Marchal Noah, Janes William E, Earwood Juliana H, Mosa Abu S M, Popescu Mihail, Skubic Marjorie, Song Xing
Institute for Data Science and Informatics, University of Missouri, Columbia, Missouri, USA.
Department of Biomedical Informatics, Biostatistics, and Medical Epidemiology, University of Missouri, Columbia, Missouri, USA.
AMIA Annu Symp Proc. 2025 May 22;2024:788-797. eCollection 2024.

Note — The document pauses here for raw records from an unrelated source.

Definition setting_entry (s : setting) : option (text * text) :=
  match s with
  | WorkerThreads n => Some (txt "worker_threads", to_string n)
  | ModelId v => Some (txt "model_id", v)
  | ModelPath v => Some (txt "model_path", v)
  | Repository v => Some (txt "model_repository", v)
  | Host v => Some (txt "host", v)
  | Port n => Some (txt "port", to_string n)
  | Device d => Some (txt "device", device_name d)
  | InputShape s => Some (txt "input_shape", print_shape s)
  | Comment _ | Blank => None
  end.

(** A line of the file: blanks are allowed after the key, around the value. *)
Definition print_setting (pad : text) (s : setting) : text :=
  match s with
  | Comment v => "#"%char :: v
  | Blank => []
  | s => match setting_entry s with
         | Some (key, val) => key ++ pad ++ "="%char :: pad ++ val ++ pad
         | None => []
         end
  end.

Definition print_settings (pad : text) (ss : list setting) : text :=
  concat ((λ s, print_setting pad s ++ [LF]) <$> ss).

Definition text_ok (v : text) : Prop := trimmed blanks v ∧ LF ∉ v.

Definition setting_ok (s : setting) : Prop :=
  match s with
  | WorkerThreads n => is_u64 n
  | ModelId v | ModelPath v | Repository v | Host v => text_ok v
  | Port n => - 2 ^ 31 <= n < 2 ^ 31
  | InputShape s => Forall (λ n, - 2 ^ 63 <= n < 2 ^ 63) s
  | Comment v => LF ∉ v
  | Device _ | Blank => True
  end.

(** The last setting of a key wins, except that shapes accumulate. *)
Definition runtime_setting (cfg : RuntimeConfig) (s : setting) : RuntimeConfig :=
  match s with WorkerThreads n => {| worker_threads := n |} | _ => cfg end.

Definition extended_setting (cfg : ExtendedConfig) (s : setting) : ExtendedConfig :=
  let '(Build_ExtendedConfig id mpath repo host port shape dev) := cfg in
  match s with
  | ModelId v => Build_ExtendedConfig v mpath repo host port shape dev
  | ModelPath v => Build_ExtendedConfig id v repo host port shape dev
  | Repository v => Build_ExtendedConfig id mpath v host port shape dev
  | Host v => Build_ExtendedConfig id mpath repo v port shape dev
  | Port n => Build_ExtendedConfig id mpath repo host n shape dev
  | Device d => Build_ExtendedConfig id mpath repo host port shape d
  | InputShape s => Build_ExtendedConfig id mpath repo host port (shape ++ s) dev
  | _ => cfg
  end.

(** ** Lemmas *)

Lemma blanks_whitespace c : c ∉ whitespace → c ∉ blanks.
Proof. unfold whitespace, blanks. rewrite !not_elem_of_cons. tauto. Qed.

Lemma trimmed_blanks s : Forall (λ c, c ∉ whitespace) s → trimmed blanks s.
Proof.
  intros Hs. split; [intros c s' ->|intros c s' ->].
  - apply Forall_cons in Hs as [? _]. by apply blanks_whitespace.
  - apply Forall_app in Hs as [_ Hs]. apply Forall_cons in Hs as [? _]. by apply blanks_whitespace.
Qed.

Lemma trimmed_weaken s : trimmed whitespace s → trimmed blanks s.
Proof. intros [H1 H2]. split; intros c s' Hs; apply blanks_whitespace; eauto. Qed.

Lemma trim_blanks_pad a m b :
  all_in blanks a → all_in blanks b → trimmed blanks m → trim_blanks (a ++ m ++ b) = m.
Proof. intros. rewrite trim_blanks_strip. by apply strip_unique. Qed.

Lemma pad_no_equals pad : all_in blanks pad → "="%char ∉ pad.
Proof.
  intros Hp Hin. unfold all_in in Hp. rewrite Forall_forall in Hp. specialize (Hp _ Hin).
  by apply (bool_decide_eq_false_1 ("="%char ∈ blanks)) in Hp.
Qed.

Lemma read_entry_printed pad key val :
  all_in blanks pad → key_ok key = true → trimmed blanks val →
  read_entry (key ++ pad ++ "="%char :: pad ++ val ++ pad) = Some (key, val).
Proof.
  intros Hp [Hne%bool_decide_eq_true Hk%bool_decide_eq_true]%andb_true_iff Hv.
  assert (trimmed blanks key) as Hkt.
  { apply trimmed_blanks, (Forall_impl _ _ _ Hk). by intros ? [? _]. }
  assert ("="%char ∉ key ++ pad) as Heq.
  { rewrite elem_of_app. intros [Hin|Hin]; [|by eapply pad_no_equals].
    rewrite Forall_forall in Hk. by destruct (Hk _ Hin) as (_ & ? & _). }
  unfold read_entry. destruct key as [|k key]; [done|].
  apply Forall_cons in Hk as [(_ & _ & ?) _]. cbn [app]. rewrite decide_False by done.
  change (k :: key ++ pad ++ "="%char :: pad ++ val ++ pad)
    with ((k :: key) ++ pad ++ "="%char :: pad ++ val ++ pad).
  rewrite app_assoc, find_app by done. rewrite take_app_exact by done.
  change ("="%char :: pad ++ val ++ pad) with (["="%char] ++ (pad ++ val ++ pad)).
  rewrite (app_assoc _ ["="%char]), drop_app_exact by (by rewrite (length_app _ ["="%char])).
  rewrite trim_blanks_pad by done. f_equal. f_equal.
  by apply (trim_blanks_pad [] (k :: key) pad); [apply Forall_nil| |].
Qed.

(** Keys and values the file can carry. *)
Lemma setting_entry_ok s key val :
  setting_ok s → setting_entry s = Some (key, val) →
  key_ok key = true ∧ (LF ∉ key) ∧ trimmed blanks val ∧ LF ∉ val.
Proof.
  assert (∀ n, trimmed blanks (to_string n) ∧ LF ∉ to_string n) as Hn.
  { intros n. destruct (to_string_plain n) as (? & _ & ?). split; [by apply trimmed_weaken|done]. }
  assert (∀ k : text, bool_decide (LF ∈ k) = false → LF ∉ k) as Hk
    by (intros k; apply bool_decide_eq_false_1).
  intros Hs He. destruct s; simpl in *; simplify_eq/=;
    (split; [done|]; split; [by apply Hk|]); try done; try apply Hn; try apply Hs.
  - destruct (trimmed_device d). split; [by apply trimmed_weaken|done].
  - destruct (print_shape_plain s). split; [by apply trimmed_weaken|done].
Qed.

Lemma print_setting_line pad s :
  all_in blanks pad → setting_ok s →
  (LF ∉ print_setting pad s) ∧ read_entry (print_setting pad s) = setting_entry s.
Proof.
  intros Hp Hs. assert (LF ∉ pad) as HpL.
  { intros Hin. unfold all_in in Hp. rewrite Forall_forall in Hp. specialize (Hp _ Hin).
    by apply (bool_decide_eq_false_1 (LF ∈ blanks)) in Hp. }
  destruct (setting_entry s) as [[key val]|] eqn:E.
  - destruct (setting_entry_ok s key val Hs E) as (Hk & HkL & Hv & HvL).
    assert (print_setting pad s = key ++ pad ++ "="%char :: pad ++ val ++ pad) as ->
      by (destruct s; try discriminate E; cbn [print_setting setting_entry] in *; congruence).
    split; [|by apply read_entry_printed].
    assert (LF ≠ "="%char) by by vm_compute.
    rewrite !elem_of_app, elem_of_cons, !elem_of_app. tauto.
  - destruct s; try discriminate E; [|split; [by intros ?%elem_of_nil|done]].
    split; [|done]. cbn [print_setting setting_ok] in *. assert (LF ≠ "#"%char) by by vm_compute. rewrite elem_of_cons. tauto.
Qed.

Lemma load_printed {C} (apply : C → text → text → outcome C) (spec : C → setting → C) pad ss cfg :
  all_in blanks pad → Forall setting_ok ss →
  (∀ c s key val, setting_ok s → setting_entry s = Some (key, val) →
     apply c key val = Done (spec c s)) →
  (∀ c s, setting_entry s = None → spec c s = c) →
  load_file apply cfg (Some (print_settings pad ss)) = Done (foldl spec cfg ss).
Proof.
  intros Hp Hss Happly Hnone. unfold load_file, print_settings.
  replace ((λ s, print_setting pad s ++ [LF]) <$> ss)
    with ((λ l, l ++ [LF]) <$> (print_setting pad <$> ss)) by (by rewrite <- list_fmap_compose).
  rewrite getlines_concat.
  2: { apply Forall_fmap, (Forall_impl _ _ _ Hss). intros s Hs. by apply print_setting_line. }
  revert cfg. induction Hss as [|s ss Hs Hss IH]; intros cfg; [done|]. simpl.
  destruct (print_setting_line pad s Hp Hs) as [_ ->].
  destruct (setting_entry s) as [[key val]|] eqn:E.
  - by rewrite (Happly _ s), <- IH.
  - by rewrite <- IH, Hnone.
Qed.

Lemma push_printed shape s :
  Forall (λ n, - 2 ^ 63 <= n < 2 ^ 63) s →
  push_items shape (getlines ","%char (print_shape s)) = Done (shape ++ s).
Proof.
  intros Hs. rewrite getlines_shape. revert shape.
  induction Hs as [|n s Hn Hs IH]; intros shape; simpl; [by rewrite app_nil_r|].
  unfold stoll. rewrite sto_signed_to_string by lia. simpl.
  change (list_fmap Z text to_string s) with (to_string <$> s).
  by rewrite IH, <- app_assoc.
Qed.

(** Past the keys that do not match. *)
Ltac this_key :=
  repeat (rewrite decide_False by done); try (rewrite decide_True by done).

(** ** Numbers that are not *)

(** A line of the file with key [key] and value [val], after the settings [ss]. *)
Definition with_line (pad : text) (ss : list setting) (key val rest : text) : text :=
  print_settings pad ss ++ (key ++ pad ++ "="%char :: pad ++ val ++ pad) ++ LF :: rest.

Lemma getlines_concat_app sep ls rest :
  Forall (λ l, sep ∉ l) ls →
  getlines sep (concat ((λ l, l ++ [sep]) <$> ls) ++ rest) = ls ++ getlines sep rest.
Proof.
  induction 1 as [|l ls Hl Hls IH]; [done|]. rewrite fmap_cons. simpl concat.
  rewrite <- !app_assoc. simpl app. by rewrite getlines_app, IH.
Qed.

Lemma load_lines_app {C} (apply : C → text → text → outcome C) cfg ls1 ls2 :
  load_lines apply cfg (ls1 ++ ls2) = cfg ← load_lines apply cfg ls1; load_lines apply cfg ls2.
Proof.
  revert cfg. induction ls1 as [|l ls1 IH]; intros cfg; simpl; [by destruct (load_lines apply cfg ls2)|].
  destruct (read_entry l) as [[key val]|]; [|apply IH].
  destruct (apply cfg key val) as [c|f]; [|done]. apply IH.
Qed.

(** Loading comes to the line with what the settings before it mean. *)
Lemma load_with_line {C} (apply : C → text → text → outcome C) (spec : C → setting → C) pad ss cfg key val rest :
  all_in blanks pad → Forall setting_ok ss → key_ok key = true → LF ∉ key → text_ok val →
  (∀ c s key val, setting_ok s → setting_entry s = Some (key, val) →
     apply c key val = Done (spec c s)) →
  (∀ c s, setting_entry s = None → spec c s = c) →
  load_file apply cfg (Some (with_line pad ss key val rest)) =
    cfg ← apply (foldl spec cfg ss) key val; load_lines apply cfg (getlines LF rest).
Proof.
  intros Hp Hss Hk HkL [Hv HvL] Happly Hnone.
  pose proof (load_printed apply spec pad ss cfg Hp Hss Happly Hnone) as Hload.
  assert (LF ∉ pad) as HpL.
  { intros Hin. unfold all_in in Hp. rewrite Forall_forall in Hp. specialize (Hp _ Hin).
    by apply (bool_decide_eq_false_1 (LF ∈ blanks)) in Hp. }
  assert (LF ≠ "="%char) by by vm_compute.
  unfold load_file, with_line, print_settings in *.
  replace ((λ s, print_setting pad s ++ [LF]) <$> ss)
    with ((λ l, l ++ [LF]) <$> (print_setting pad <$> ss)) in * by (by rewrite <- list_fmap_compose).
  assert (Forall (λ l, LF ∉ l) (print_setting pad <$> ss)) as HL.
  { apply Forall_fmap, (Forall_impl _ _ _ Hss). intros s Hs. by apply print_setting_line. }
  rewrite getlines_concat in Hload by done. rewrite getlines_concat_app by done.
  rewrite load_lines_app, Hload. cbn [mbind outcome_bind].
  rewrite getlines_app by (rewrite !elem_of_app, elem_of_cons, !elem_of_app; tauto).
  cbn [load_lines]. by rewrite read_entry_printed.
Qed.

Lemma runtime_applies c s key val :
  setting_ok s → setting_entry s = Some (key, val) →
  apply_runtime_key c key val = Done (runtime_setting c s).
Proof.
  intros Hs He. destruct s; simpl in *; simplify_eq/=; unfold apply_runtime_key; this_key;
    try done. by rewrite stoul_to_string.
Qed.

Lemma extended_applies c s key val :
  setting_ok s → setting_entry s = Some (key, val) →
  apply_extended_key c key val = Done (extended_setting c s).
Proof.
  destruct c. intros Hs He. destruct s; simpl in *; simplify_eq/=; unfold apply_extended_key; this_key;
    try done.
  - unfold stoi. by rewrite sto_signed_to_string by lia.
  - by destruct d.
  - by rewrite push_printed.
Qed.

Lemma runtime_line pad ss key val rest :
  all_in blanks pad → Forall setting_ok ss → key_ok key = true → LF ∉ key → text_ok val →
  from_file (Some (with_line pad ss key val rest)) =
    cfg ← apply_runtime_key (foldl runtime_setting default_runtime_config ss) key val;
    load_lines apply_runtime_key cfg (getlines LF rest).
Proof.
  intros. apply load_with_line; try done; [apply runtime_applies|by intros c []].
Qed.

Lemma extended_line pad ss key val rest :
  all_in blanks pad → Forall setting_ok ss → key_ok key = true → LF ∉ key → text_ok val →
  load_extended_config (Some (with_line pad ss key val rest)) =
    cfg ← apply_extended_key (foldl extended_setting default_extended_config ss) key val;
    load_lines apply_extended_key cfg (getlines LF rest).
Proof.
  intros. apply load_with_line; try done; [apply extended_applies|by intros [] []].
Qed.

Lemma push_items_bad shape s bad tail :
  Forall (λ n, - 2 ^ 63 <= n < 2 ^ 63) s → scan_number bad = None →
  push_items shape ((to_string <$> s) ++ bad :: tail) = Fault (Thrown invalid_argument).
Proof.
  intros Hs Hb. revert shape. induction Hs as [|n s Hn Hs IH]; intros shape; simpl.
  - unfold stoll, sto_signed. by rewrite Hb.
  - unfold stoll. rewrite sto_signed_to_string by lia. simpl. apply IH.
Qed.

Lemma stoi_prefix n tail :
  not_digit tail → stoi (to_string n ++ tail) =
    if bool_decide (- 2 ^ 31 <= n < 2 ^ 31) then Done n else Fault (Thrown out_of_range).
Proof.
  intros Ht. unfold stoi, sto_signed. rewrite scan_to_string by done.
  assert (signed (n <? 0, Z.abs n) = n) as ->.
  { unfold signed. simpl. destruct (Z.ltb_spec n 0); lia. }
  change (2 ^ (32 - 1)) with (2 ^ 31).
  destruct (Z.leb_spec (- 2 ^ 31) n), (Z.ltb_spec n (2 ^ 31)); case_bool_decide; try done; lia.
Qed.
(* ===== verification/Socket.v ===== *)
(** * Asynchronous socket ([include/jellybean/net/async_socket.hpp],
      [src/net/async_socket.cpp])

    A non-blocking TCP socket whose reads and writes suspend the coroutine until the
    event loop reports readiness. The kernel is a script: what arrives on the
    connection, byte by byte, with the moments at which nothing more is there yet. *)
From S2P Require Import Prelude.

(** ** The connection *)

(** [Gap]: the next byte has not arrived yet when the reader asks for it. [Wake]: the
    event loop resumes the reader though no byte is there. [Hangup]: the peer closed.
    [Reset]: [recv] fails. *)
Inductive arrival :=
| Data (b : byte)
| Gap
| Wake
| Hangup
| Reset.

Inductive recv_result :=
| Received (bs : list byte)
| Closed
| WouldBlock
| Failed.

(** The bytes that can be taken at once, at most [n]. *)
Fixpoint take_data (n : nat) (ev : list arrival) : list byte :=
  match n, ev with
  | S n, Data b :: ev => b :: take_data n ev
  | _, _ => []
  end.

(** [::recv(fd, buf, n, MSG_DONTWAIT)]. *)
Definition recv (n : nat) (ev : list arrival) : recv_result * list arrival :=
  match ev with
  | [] => (WouldBlock, [])
  | Gap :: _ => (WouldBlock, ev)
  | Wake :: ev => (WouldBlock, ev)
  | Hangup :: _ => (Closed, ev)
  | Reset :: ev => (Failed, ev)
  | Data _ :: _ => let bs := take_data n ev in (Received bs, drop (length bs) ev)
  end.

(** [await_suspend]: the coroutine is resumed once something arrived, or never. *)
Fixpoint await_readable (ev : list arrival) : option (list arrival) :=
  match ev with
  | [] => None
  | Gap :: ev => await_readable ev
  | _ => Some ev
  end.

(** [AsyncReadAwaitable::await_resume]: result, bytes stored in the buffer. Every
    round of the loop but the last stores a byte, so [S len] rounds are enough. *)
Fixpoint read_loop (fuel len : nat) (acc : list byte) (ev : list arrival) :
    option (Z * list byte * list arrival) :=
  match fuel with
  | O => None
  | S fuel =>
      if decide (length acc < len)%nat then
        match recv (len - length acc) ev with
        | (Received bs, ev) => read_loop fuel len (acc ++ bs) ev
        | (Closed, ev) => Some (Z.of_nat (length acc), acc, ev)
        | (WouldBlock, ev) => Some (Z.of_nat (length acc), acc, ev)
        | (Failed, ev) => Some (-1, acc, ev)
        end
      else Some (Z.of_nat (length acc), acc, ev)
  end.

Definition await_resume (len : nat) (ev : list arrival) : option (Z * list byte * list arrival) :=
  read_loop (S len) len [] ev.

(** [AsyncWriteAwaitable::await_resume], one [::send]: [caps] says how many bytes each
    call accepts, negative for an error; past its end everything is accepted. *)
Definition send (bs : list byte) (caps : list Z) : Z * list byte * list Z :=
  match caps with
  | [] => (Z.of_nat (length bs), bs, [])
  | k :: caps =>
      if k <? 0 then (-1, [], caps)
      else let sent := take (Z.to_nat k) bs in (Z.of_nat (length sent), sent, caps)
  end.

(** ** The socket object *)

Record AsyncSocket := { fd_ : Z; epoll_fd_ : Z }.

(** Open descriptors of the process. *)
Abbreviation descriptors := (list Z).

(** [fcntl_get] and [fcntl_set] are the results of the two [fcntl] calls. *)
Definition set_nonblocking (fcntl_get fcntl_set : Z) : outcome () :=
  if fcntl_get =? -1 then Fault Aborted
  else if fcntl_set =? -1 then Fault Aborted
  else mret ().

Definition socket_new (fcntl_get fcntl_set fd epoll_fd : Z) : outcome AsyncSocket :=
  _ ← set_nonblocking fcntl_get fcntl_set; mret {| fd_ := fd; epoll_fd_ := epoll_fd |}.

(** The moved-to and the moved-from socket. *)
Definition socket_move (o : AsyncSocket) : AsyncSocket * AsyncSocket :=
  (o, {| fd_ := -1; epoll_fd_ := epoll_fd_ o |}).

Definition socket_destroy (s : AsyncSocket) (fds : descriptors) : descriptors :=
  if 0 <=? fd_ s then base.filter (λ x, x ≠ fd_ s) fds else fds.

(** However often a socket is moved, destroying all the objects closes its descriptor
    and no other. *)
Lemma socket_moved_closed_once s fds :
  0 <= fd_ s → let '(a, b) := socket_move s in
  socket_destroy a (socket_destroy b fds) = socket_destroy s fds ∧
  (fd_ s ∉ socket_destroy s fds) ∧
  ∀ x, x ≠ fd_ s → x ∈ fds → x ∈ socket_destroy s fds.
Proof.
  intros Hs. unfold socket_move, socket_destroy. simpl. rewrite (proj2 (Z.leb_le _ _)) by done.
  split; [done|]. split; [by rewrite list_elem_of_filter; intros [? _]|].
  intros x Hx Hin. by apply list_elem_of_filter.
Qed.

(** ** Reading *)

Definition wire (bs : list byte) : list arrival := Data <$> bs.

Lemma take_data_wire n bs ev :
  (length bs <= n)%nat → take_data n (wire bs ++ ev) = bs ++ take_data (n - length bs) ev.
Proof.
  revert n. induction bs as [|b bs IH]; intros n Hn; simpl; [by rewrite Nat.sub_0_r|].
  destruct n as [|n]; simpl in *; [lia|]. f_equal. apply IH. lia.
Qed.

Lemma length_take_data n ev : (length (take_data n ev) <= n)%nat.
Proof.
  revert ev. induction n as [|n IH]; intros [|[] ev]; simpl; try lia. specialize (IH ev). lia.
Qed.

Lemma recv_received n ev bs ev' :
  recv n ev = (Received bs, ev') → (0 < n)%nat → (0 < length bs <= n)%nat ∧ ev = wire bs ++ ev'.
Proof.
  unfold recv. intros H Hn. destruct ev as [|[] ev]; try done. simplify_eq/=.
  pose proof (length_take_data n (Data b :: ev)) as Hl. split.
  - destruct n; simpl in *; lia.
  - clear Hn Hl. generalize (Data b :: ev). clear. intros ev. revert ev.
    induction n as [|n IH]; intros [|[b| | | |] ev]; simpl; try done. f_equal. apply IH.
Qed.

(** The read never runs out of rounds; what it stored are the first bytes of what had
    arrived, and it takes nothing else than a spurious wakeup or an error with them. *)
Lemma read_loop_spec fuel len acc ev :
  (length acc <= len)%nat → (len - length acc < fuel)%nat →
  ∃ n bs ev', read_loop fuel len acc ev = Some (n, acc ++ bs, ev') ∧
    (length acc + length bs <= len)%nat ∧
    (n = Z.of_nat (length acc + length bs) ∨ n = -1) ∧
    (ev = wire bs ++ ev' ∨ ev = wire bs ++ Wake :: ev' ∨ ev = wire bs ++ Reset :: ev').
Proof.
  revert acc ev. induction fuel as [|fuel IH]; intros acc ev Hacc Hfuel; [lia|].
  simpl. case_decide as Hlt.
  2: { exists (Z.of_nat (length acc)), [], ev. rewrite app_nil_r. simpl.
       split_and!; [done|lia|left; lia|by left]. }
  destruct (recv (len - length acc) ev) as [r ev1] eqn:Hr. destruct r as [bs| | |].
  - apply recv_received in Hr as [Hbs ->]; [|lia].
    destruct (IH (acc ++ bs) ev1) as (n & bs' & ev' & -> & Hlen & Hn & Hev);
      [rewrite length_app; lia|rewrite length_app; lia|].
    exists n, (bs ++ bs'), ev'. rewrite length_app in Hlen, Hn. rewrite length_app, app_assoc.
    split_and!; [done|lia|by rewrite Nat.add_assoc|].
    unfold wire in *. rewrite fmap_app, <- !app_assoc.
    destruct Hev as [->|[->| ->]]; auto.
  - exists (Z.of_nat (length acc)), [], ev1. rewrite app_nil_r. simpl. split_and!; [done|lia|left; lia|].
    destruct ev as [|[] ?]; simpl in *; simplify_eq/=; auto.
  - exists (Z.of_nat (length acc)), [], ev1. rewrite app_nil_r. simpl. split_and!; [done|lia|left; lia|].
    destruct ev as [|[] ?]; simpl in *; simplify_eq/=; auto.
  - exists (-1), [], ev1. rewrite app_nil_r. simpl. split_and!; [done|lia|by right|].
    destruct ev as [|[] ?]; simpl in *; simplify_eq/=; auto.
Qed.

(** Bytes with gaps anywhere between them. *)
Inductive paced : list byte → list arrival → Prop :=
| paced_nil : paced [] []
| paced_byte b bs ev : paced bs ev → paced (b :: bs) (Data b :: ev)
| paced_gap bs ev : bs ≠ [] → paced bs ev → paced bs (Gap :: ev).

Lemma paced_wire bs : paced bs (wire bs).
Proof. induction bs; by constructor. Qed.

Lemma recv_wire n bs ev :
  bs ≠ [] → (length bs <= n)%nat → take_data (n - length bs) ev = [] →
  recv n (wire bs ++ ev) = (Received bs, ev).
Proof.
  intros Hne Hn Ht.
  assert (take_data n (wire bs ++ ev) = bs) as Hd by by rewrite take_data_wire, Ht, app_nil_r.
  assert (drop (length bs) (wire bs ++ ev) = ev) as Hr
    by (apply drop_app_exact; unfold wire; by rewrite length_fmap).
  assert (recv n (wire bs ++ ev) = (Received (take_data n (wire bs ++ ev)),
            drop (length (take_data n (wire bs ++ ev))) (wire bs ++ ev))) as -> by by destruct bs.
  by rewrite Hd, Hr.
Qed.

Lemma recv_gap n ev : recv n (Gap :: ev) = (WouldBlock, Gap :: ev).
Proof. done. Qed.

Lemma read_exact bs ev :
  await_resume (length bs) (wire bs ++ ev) = Some (Z.of_nat (length bs), bs, ev).
Proof.
  unfold await_resume. destruct (decide (bs = [])) as [->|Hne]; [done|].
  assert (0 < length bs)%nat by (destruct bs; [done|simpl; lia]).
  cbn [read_loop]. rewrite decide_True by (simpl; lia).
  rewrite recv_wire by (simpl; rewrite ?Nat.sub_0_r, ?Nat.sub_diag; done || lia).
  destruct (length bs) as [|n] eqn:E; [lia|]. cbn [read_loop app].
  rewrite decide_False by lia. by rewrite E.
Qed.

Lemma paced_run bs ev :
  paced bs ev → ∃ bs1 bs2 ev2, bs = bs1 ++ bs2 ∧ ev = wire bs1 ++ ev2 ∧ paced bs2 ev2 ∧
    (bs2 = [] ∧ ev2 = [] ∨ bs2 ≠ [] ∧ ∃ ev3, ev2 = Gap :: ev3).
Proof.
  induction 1 as [|b bs ev _ (bs1 & bs2 & ev2 & -> & -> & Hp & Hc)|bs ev Hne Hp _].
  - exists [], [], []. split; [done|]. split; [done|]. split; [constructor|by left].
  - exists (b :: bs1), bs2, ev2. split; [done|]. split; [done|]. by split.
  - exists [], bs, (Gap :: ev). split; [done|]. split; [done|]. split; [by constructor|]. right. split; [done|by exists ev].
Qed.

Lemma paced_ready bs ev rest :
  paced bs ev → bs ≠ [] →
  ∃ b bs' ev', bs = b :: bs' ∧ paced bs (Data b :: ev') ∧
    await_readable (ev ++ rest) = Some ((Data b :: ev') ++ rest).
Proof.
  induction 1 as [|b bs ev Hp _|bs ev Hne Hp IH]; intros Hb; [done| |].
  - exists b, bs, ev. split_and!; [done|by constructor|done].
  - destruct (IH Hb) as (b & bs' & ev' & ? & ? & ?). by exists b, bs', ev'.
Qed.

(** One resumed read of paced bytes stores a non-empty part of them. *)
Lemma read_paced b bs ev rest :
  paced (b :: bs) (Data b :: ev) →
  ∃ bs1 bs2 ev2, b :: bs = bs1 ++ bs2 ∧ bs1 ≠ [] ∧ paced bs2 ev2 ∧
    await_resume (length (b :: bs)) ((Data b :: ev) ++ rest) =
      Some (Z.of_nat (length bs1), bs1, ev2 ++ rest).
Proof.
  intros Hp. destruct (paced_run _ _ Hp) as (bs1 & bs2 & ev2 & Hbs & Hev & Hp2 & Hc).
  assert (bs1 ≠ []) as Hne.
  { intros ->. simpl in Hev. destruct Hc as [[-> ->]|(_ & ev3 & ->)]; done. }
  destruct Hc as [[-> ->]|(Hne2 & ev3 & ->)].
  - rewrite app_nil_r in Hbs, Hev. exists bs1, [], []. rewrite app_nil_r. rewrite Hbs, Hev.
    split_and!; [done|done|constructor|]. by rewrite read_exact.
  - exists bs1, bs2, (Gap :: ev3). split_and!; [done|done|done|].
    rewrite Hbs, Hev, <- app_assoc. unfold await_resume.
    assert (0 < length bs2)%nat by (destruct bs2; [done|simpl; lia]).
    assert (0 < length bs1)%nat by (destruct bs1; [done|simpl; lia]).
    remember (length (bs1 ++ bs2)) as n eqn:En. rewrite length_app in En.
    cbn [read_loop]. rewrite decide_True by (simpl; lia).
    rewrite recv_wire; [|done|simpl; lia|simpl; by destruct (n - 0 - length bs1)%nat].
    destruct n as [|n]; [lia|]. cbn [app]. cbn [read_loop].
    rewrite decide_True by lia. done.
Qed.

Clinical tools for tracking functional decline in amyotrophic lateral sclerosis (ALS) rely on in-clinic guided assessments, such as the gold standard ALS Functional Rating Scale Revised (ALSFRS-R) instrument, thus limiting the frequency of collection and potentially delaying needed treatments. As such, ALS clinicians may miss subtle yet critical shifts inpatient health -pointing to the needfor objective and continuous capturing of day-to-day functional status. In-home health sensors could supplement clinical instruments with more frequent, quantitative measurements as early indicators of change. Using the XGBoost regressor in base learning, we explore interpolation techniques for aligning monthly ALSFRS-R assessment targets with high frequency sensor-based health features. We evaluated 9 interpolation models, which demonstrate superior prediction of ALSFRS-R scores compared to traditional clinical scale estimates based on linear slope. This pilot work provides a practical approach of modeling mixed-frequency data and shows the potential of using sensor-based health estimates as sensitive prognostic markers.
用于追踪肌萎缩侧索硬化症(ALS)功能衰退的临床工具依赖于临床指导评估,如金标准修订版ALS功能评定量表(ALSFRS-R),因此限制了数据收集的频率,并可能延迟所需治疗。正因如此,ALS临床医生可能会错过患者健康状况中细微但关键的变化,这表明需要客观且持续地获取日常功能状态。家庭健康传感器可以通过更频繁的定量测量来补充临床仪器,作为变化的早期指标。在基础学习中使用XGBoost回归器,我们探索了插值技术,以使每月的ALSFRS-R评估目标与基于高频传感器的健康特征相匹配。我们评估了9种插值模型,与基于线性斜率的传统临床量表估计相比,这些模型对ALSFRS-R分数的预测更优。这项试点工作提供了一种对混合频率数据进行建模的实用方法,并展示了将基于传感器的健康估计用作敏感预后标志物的潜力。